:: DESCRIPTION OF THE TASK ::
Starting from the first line below, copy the whole listing exactly.

:: DATA FOR REVIEW ::
- - -

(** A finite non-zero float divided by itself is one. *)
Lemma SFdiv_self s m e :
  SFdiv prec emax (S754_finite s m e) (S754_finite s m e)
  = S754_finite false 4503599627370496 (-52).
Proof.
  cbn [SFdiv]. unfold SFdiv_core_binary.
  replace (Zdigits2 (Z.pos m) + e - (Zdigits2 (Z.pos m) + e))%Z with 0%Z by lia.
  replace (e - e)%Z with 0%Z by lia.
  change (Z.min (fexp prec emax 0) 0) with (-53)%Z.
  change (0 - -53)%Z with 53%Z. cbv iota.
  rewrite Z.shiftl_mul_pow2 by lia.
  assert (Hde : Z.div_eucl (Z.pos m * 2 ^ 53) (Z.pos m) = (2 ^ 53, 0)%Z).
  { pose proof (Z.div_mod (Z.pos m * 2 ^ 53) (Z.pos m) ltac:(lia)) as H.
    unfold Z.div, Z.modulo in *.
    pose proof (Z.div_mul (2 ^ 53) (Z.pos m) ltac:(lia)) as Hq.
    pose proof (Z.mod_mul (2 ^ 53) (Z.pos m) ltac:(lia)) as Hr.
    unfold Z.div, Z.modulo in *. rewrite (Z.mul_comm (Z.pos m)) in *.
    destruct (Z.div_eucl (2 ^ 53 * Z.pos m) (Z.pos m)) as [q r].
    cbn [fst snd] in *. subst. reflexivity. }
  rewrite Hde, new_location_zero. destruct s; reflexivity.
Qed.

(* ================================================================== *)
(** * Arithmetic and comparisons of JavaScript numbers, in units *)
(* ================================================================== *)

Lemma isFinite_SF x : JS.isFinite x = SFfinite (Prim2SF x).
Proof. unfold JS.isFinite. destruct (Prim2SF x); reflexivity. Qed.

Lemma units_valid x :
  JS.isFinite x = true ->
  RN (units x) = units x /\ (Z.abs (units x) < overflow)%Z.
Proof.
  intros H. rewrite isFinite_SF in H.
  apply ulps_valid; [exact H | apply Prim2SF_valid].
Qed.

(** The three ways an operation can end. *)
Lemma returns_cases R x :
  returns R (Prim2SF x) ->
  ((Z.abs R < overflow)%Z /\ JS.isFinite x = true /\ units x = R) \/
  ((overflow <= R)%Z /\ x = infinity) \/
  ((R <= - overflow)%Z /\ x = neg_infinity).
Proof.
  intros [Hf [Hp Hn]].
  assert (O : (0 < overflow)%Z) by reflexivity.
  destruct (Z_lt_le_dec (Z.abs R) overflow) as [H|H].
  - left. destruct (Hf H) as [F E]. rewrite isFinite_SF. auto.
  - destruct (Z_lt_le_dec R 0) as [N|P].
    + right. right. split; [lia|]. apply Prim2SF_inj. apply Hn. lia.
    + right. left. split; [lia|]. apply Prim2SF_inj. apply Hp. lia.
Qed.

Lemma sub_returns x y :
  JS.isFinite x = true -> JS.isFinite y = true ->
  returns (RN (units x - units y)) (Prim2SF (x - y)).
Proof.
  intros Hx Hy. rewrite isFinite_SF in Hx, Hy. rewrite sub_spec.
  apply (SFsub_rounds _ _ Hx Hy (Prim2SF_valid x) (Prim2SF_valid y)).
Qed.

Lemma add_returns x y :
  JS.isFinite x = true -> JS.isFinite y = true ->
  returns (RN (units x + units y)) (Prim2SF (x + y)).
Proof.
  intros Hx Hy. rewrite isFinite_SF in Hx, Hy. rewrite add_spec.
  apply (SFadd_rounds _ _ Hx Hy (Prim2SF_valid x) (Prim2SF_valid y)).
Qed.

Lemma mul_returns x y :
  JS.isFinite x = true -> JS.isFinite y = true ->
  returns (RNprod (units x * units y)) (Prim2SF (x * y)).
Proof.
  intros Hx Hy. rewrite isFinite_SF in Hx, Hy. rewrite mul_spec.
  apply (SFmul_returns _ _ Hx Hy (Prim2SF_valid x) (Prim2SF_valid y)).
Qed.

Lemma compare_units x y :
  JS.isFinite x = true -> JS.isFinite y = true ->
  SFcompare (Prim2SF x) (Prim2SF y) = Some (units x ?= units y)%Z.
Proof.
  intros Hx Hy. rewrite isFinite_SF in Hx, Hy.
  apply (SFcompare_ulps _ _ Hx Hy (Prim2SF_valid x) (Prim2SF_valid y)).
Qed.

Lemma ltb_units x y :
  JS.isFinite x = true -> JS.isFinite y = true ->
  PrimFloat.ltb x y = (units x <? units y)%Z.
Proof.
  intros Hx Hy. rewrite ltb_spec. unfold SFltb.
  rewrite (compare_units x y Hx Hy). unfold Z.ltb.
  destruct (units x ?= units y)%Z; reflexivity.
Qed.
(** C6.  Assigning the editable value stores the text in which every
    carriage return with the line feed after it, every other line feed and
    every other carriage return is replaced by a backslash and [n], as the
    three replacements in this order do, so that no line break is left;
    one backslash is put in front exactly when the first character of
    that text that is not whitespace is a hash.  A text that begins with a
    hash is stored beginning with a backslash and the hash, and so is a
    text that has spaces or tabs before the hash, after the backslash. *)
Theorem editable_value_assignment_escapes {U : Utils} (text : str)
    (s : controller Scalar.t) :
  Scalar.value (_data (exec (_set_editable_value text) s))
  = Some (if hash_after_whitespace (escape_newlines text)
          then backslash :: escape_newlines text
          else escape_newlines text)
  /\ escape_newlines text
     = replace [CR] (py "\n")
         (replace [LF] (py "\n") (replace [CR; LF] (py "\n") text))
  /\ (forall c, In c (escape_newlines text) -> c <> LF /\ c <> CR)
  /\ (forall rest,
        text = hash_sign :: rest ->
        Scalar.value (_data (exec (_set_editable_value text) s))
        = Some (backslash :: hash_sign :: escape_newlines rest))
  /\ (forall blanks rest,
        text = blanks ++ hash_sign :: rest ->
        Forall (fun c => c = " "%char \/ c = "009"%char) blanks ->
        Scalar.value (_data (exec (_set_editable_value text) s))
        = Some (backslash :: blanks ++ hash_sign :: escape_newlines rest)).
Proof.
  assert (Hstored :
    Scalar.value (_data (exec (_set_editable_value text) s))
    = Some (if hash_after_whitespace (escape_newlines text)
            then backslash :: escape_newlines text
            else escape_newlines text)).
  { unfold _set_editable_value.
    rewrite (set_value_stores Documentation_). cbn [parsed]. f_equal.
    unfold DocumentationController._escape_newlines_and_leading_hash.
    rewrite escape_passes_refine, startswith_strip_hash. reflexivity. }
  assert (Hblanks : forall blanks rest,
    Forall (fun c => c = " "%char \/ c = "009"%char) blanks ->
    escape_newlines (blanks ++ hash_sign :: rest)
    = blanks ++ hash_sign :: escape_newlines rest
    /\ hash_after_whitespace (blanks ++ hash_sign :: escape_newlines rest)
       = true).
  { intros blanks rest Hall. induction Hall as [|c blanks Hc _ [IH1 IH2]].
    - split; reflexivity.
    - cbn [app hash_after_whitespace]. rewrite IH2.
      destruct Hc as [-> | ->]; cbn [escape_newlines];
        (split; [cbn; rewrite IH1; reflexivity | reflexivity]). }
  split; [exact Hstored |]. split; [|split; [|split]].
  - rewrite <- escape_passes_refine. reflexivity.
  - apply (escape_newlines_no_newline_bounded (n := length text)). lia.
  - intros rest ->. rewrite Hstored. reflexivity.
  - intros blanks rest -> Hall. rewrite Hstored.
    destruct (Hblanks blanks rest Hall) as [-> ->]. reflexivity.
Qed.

- - -

:: ANSWER AREA ::
(** A finite non-zero float divided by itself is one. *)
Lemma SFdiv_self s m e :
  SFdiv prec emax (S754_finite s m e) (S754_finite s m e)
  = S754_finite false 4503599627370496 (-52).
Proof.
  cbn [SFdiv]. unfold SFdiv_core_binary.
  replace (Zdigits2 (Z.pos m) + e - (Zdigits2 (Z.pos m) + e))%Z with 0%Z by lia.
  replace (e - e)%Z with 0%Z by lia.
  change (Z.min (fexp prec emax 0) 0) with (-53)%Z.
  change (0 - -53)%Z with 53%Z. cbv iota.
  rewrite Z.shiftl_mul_pow2 by lia.
  assert (Hde : Z.div_eucl (Z.pos m * 2 ^ 53) (Z.pos m) = (2 ^ 53, 0)%Z).
  { pose proof (Z.div_mod (Z.pos m * 2 ^ 53) (Z.pos m) ltac:(lia)) as H.
    unfold Z.div, Z.modulo in *.
    pose proof (Z.div_mul (2 ^ 53) (Z.pos m) ltac:(lia)) as Hq.
    pose proof (Z.mod_mul (2 ^ 53) (Z.pos m) ltac:(lia)) as Hr.
    unfold Z.div, Z.modulo in *. rewrite (Z.mul_comm (Z.pos m)) in *.
    destruct (Z.div_eucl (2 ^ 53 * Z.pos m) (Z.pos m)) as [q r].
    cbn [fst snd] in *. subst. reflexivity. }
  rewrite Hde, new_location_zero. destruct s; reflexivity.
Qed.

(* ================================================================== *)
(** * Arithmetic and comparisons of JavaScript numbers, in units *)
(* ================================================================== *)

Lemma isFinite_SF x : JS.isFinite x = SFfinite (Prim2SF x).
Proof. unfold JS.isFinite. destruct (Prim2SF x); reflexivity. Qed.

Lemma units_valid x :
  JS.isFinite x = true ->
  RN (units x) = units x /\ (Z.abs (units x) < overflow)%Z.
Proof.
  intros H. rewrite isFinite_SF in H.
  apply ulps_valid; [exact H | apply Prim2SF_valid].
Qed.

(** The three ways an operation can end. *)
Lemma returns_cases R x :
  returns R (Prim2SF x) ->
  ((Z.abs R < overflow)%Z /\ JS.isFinite x = true /\ units x = R) \/
  ((overflow <= R)%Z /\ x = infinity) \/
  ((R <= - overflow)%Z /\ x = neg_infinity).
Proof.
  intros [Hf [Hp Hn]].
  assert (O : (0 < overflow)%Z) by reflexivity.
  destruct (Z_lt_le_dec (Z.abs R) overflow) as [H|H].
  - left. destruct (Hf H) as [F E]. rewrite isFinite_SF. auto.
  - destruct (Z_lt_le_dec R 0) as [N|P].
    + right. right. split; [lia|]. apply Prim2SF_inj. apply Hn. lia.
    + right. left. split; [lia|]. apply Prim2SF_inj. apply Hp. lia.
Qed.

Lemma sub_returns x y :
  JS.isFinite x = true -> JS.isFinite y = true ->
  returns (RN (units x - units y)) (Prim2SF (x - y)).
Proof.
  intros Hx Hy. rewrite isFinite_SF in Hx, Hy. rewrite sub_spec.
  apply (SFsub_rounds _ _ Hx Hy (Prim2SF_valid x) (Prim2SF_valid y)).
Qed.

Lemma add_returns x y :
  JS.isFinite x = true -> JS.isFinite y = true ->
  returns (RN (units x + units y)) (Prim2SF (x + y)).
Proof.
  intros Hx Hy. rewrite isFinite_SF in Hx, Hy. rewrite add_spec.
  apply (SFadd_rounds _ _ Hx Hy (Prim2SF_valid x) (Prim2SF_valid y)).
Qed.

Lemma mul_returns x y :
  JS.isFinite x = true -> JS.isFinite y = true ->
  returns (RNprod (units x * units y)) (Prim2SF (x * y)).
Proof.
  intros Hx Hy. rewrite isFinite_SF in Hx, Hy. rewrite mul_spec.
  apply (SFmul_returns _ _ Hx Hy (Prim2SF_valid x) (Prim2SF_valid y)).
Qed.

Lemma compare_units x y :
  JS.isFinite x = true -> JS.isFinite y = true ->
  SFcompare (Prim2SF x) (Prim2SF y) = Some (units x ?= units y)%Z.
Proof.
  intros Hx Hy. rewrite isFinite_SF in Hx, Hy.
  apply (SFcompare_ulps _ _ Hx Hy (Prim2SF_valid x) (Prim2SF_valid y)).
Qed.

Lemma ltb_units x y :
  JS.isFinite x = true -> JS.isFinite y = true ->
  PrimFloat.ltb x y = (units x <? units y)%Z.
Proof.
  intros Hx Hy. rewrite ltb_spec. unfold SFltb.
  rewrite (compare_units x y Hx Hy). unfold Z.ltb.
  destruct (units x ?= units y)%Z; reflexivity.
Qed.
(** C6.  Assigning the editable value stores the text in which every
    carriage return with the line feed after it, every other line feed and
    every other carriage return is replaced by a backslash and [n], as the
    three replacements in this order do, so that no line break is left;
    one backslash is put in front exactly when the first character of
    that text that is not whitespace is a hash.  A text that begins with a
    hash is stored beginning with a backslash and the hash, and so is a
    text that has spaces or tabs before the hash, after the backslash. *)
Theorem editable_value_assignment_escapes {U : Utils} (text : str)
    (s : controller Scalar.t) :
  Scalar.value (_data (exec (_set_editable_value text) s))
  = Some (if hash_after_whitespace (escape_newlines text)
          then backslash :: escape_newlines text
          else escape_newlines text)
  /\ escape_newlines text
     = replace [CR] (py "\n")
         (replace [LF] (py "\n") (replace [CR; LF] (py "\n") text))
  /\ (forall c, In c (escape_newlines text) -> c <> LF /\ c <> CR)
  /\ (forall rest,
        text = hash_sign :: rest ->
        Scalar.value (_data (exec (_set_editable_value text) s))
        = Some (backslash :: hash_sign :: escape_newlines rest))
  /\ (forall blanks rest,
        text = blanks ++ hash_sign :: rest ->
        Forall (fun c => c = " "%char \/ c = "009"%char) blanks ->
        Scalar.value (_data (exec (_set_editable_value text) s))
        = Some (backslash :: blanks ++ hash_sign :: escape_newlines rest)).
Proof.
  assert (Hstored :
    Scalar.value (_data (exec (_set_editable_value text) s))
    = Some (if hash_after_whitespace (escape_newlines text)
            then backslash :: escape_newlines text
            else escape_newlines text)).
  { unfold _set_editable_value.
    rewrite (set_value_stores Documentation_). cbn [parsed]. f_equal.
    unfold DocumentationController._escape_newlines_and_leading_hash.
    rewrite escape_passes_refine, startswith_strip_hash. reflexivity. }
  assert (Hblanks : forall blanks rest,
    Forall (fun c => c = " "%char \/ c = "009"%char) blanks ->
    escape_newlines (blanks ++ hash_sign :: rest)
    = blanks ++ hash_sign :: escape_newlines rest
    /\ hash_after_whitespace (blanks ++ hash_sign :: escape_newlines rest)
       = true).
  { intros blanks rest Hall. induction Hall as [|c blanks Hc _ [IH1 IH2]].
    - split; reflexivity.
    - cbn [app hash_after_whitespace]. rewrite IH2.
      destruct Hc as [-> | ->]; cbn [escape_newlines];
        (split; [cbn; rewrite IH1; reflexivity | reflexivity]). }
  split; [exact Hstored |]. split; [|split; [|split]].
  - rewrite <- escape_passes_refine. reflexivity.
  - apply (escape_newlines_no_newline_bounded (n := length text)). lia.
  - intros rest ->. rewrite Hstored. reflexivity.
  - intros blanks rest -> Hall. rewrite Hstored.
    destruct (Hblanks blanks rest Hall) as [-> ->]. reflexivity.
Qed.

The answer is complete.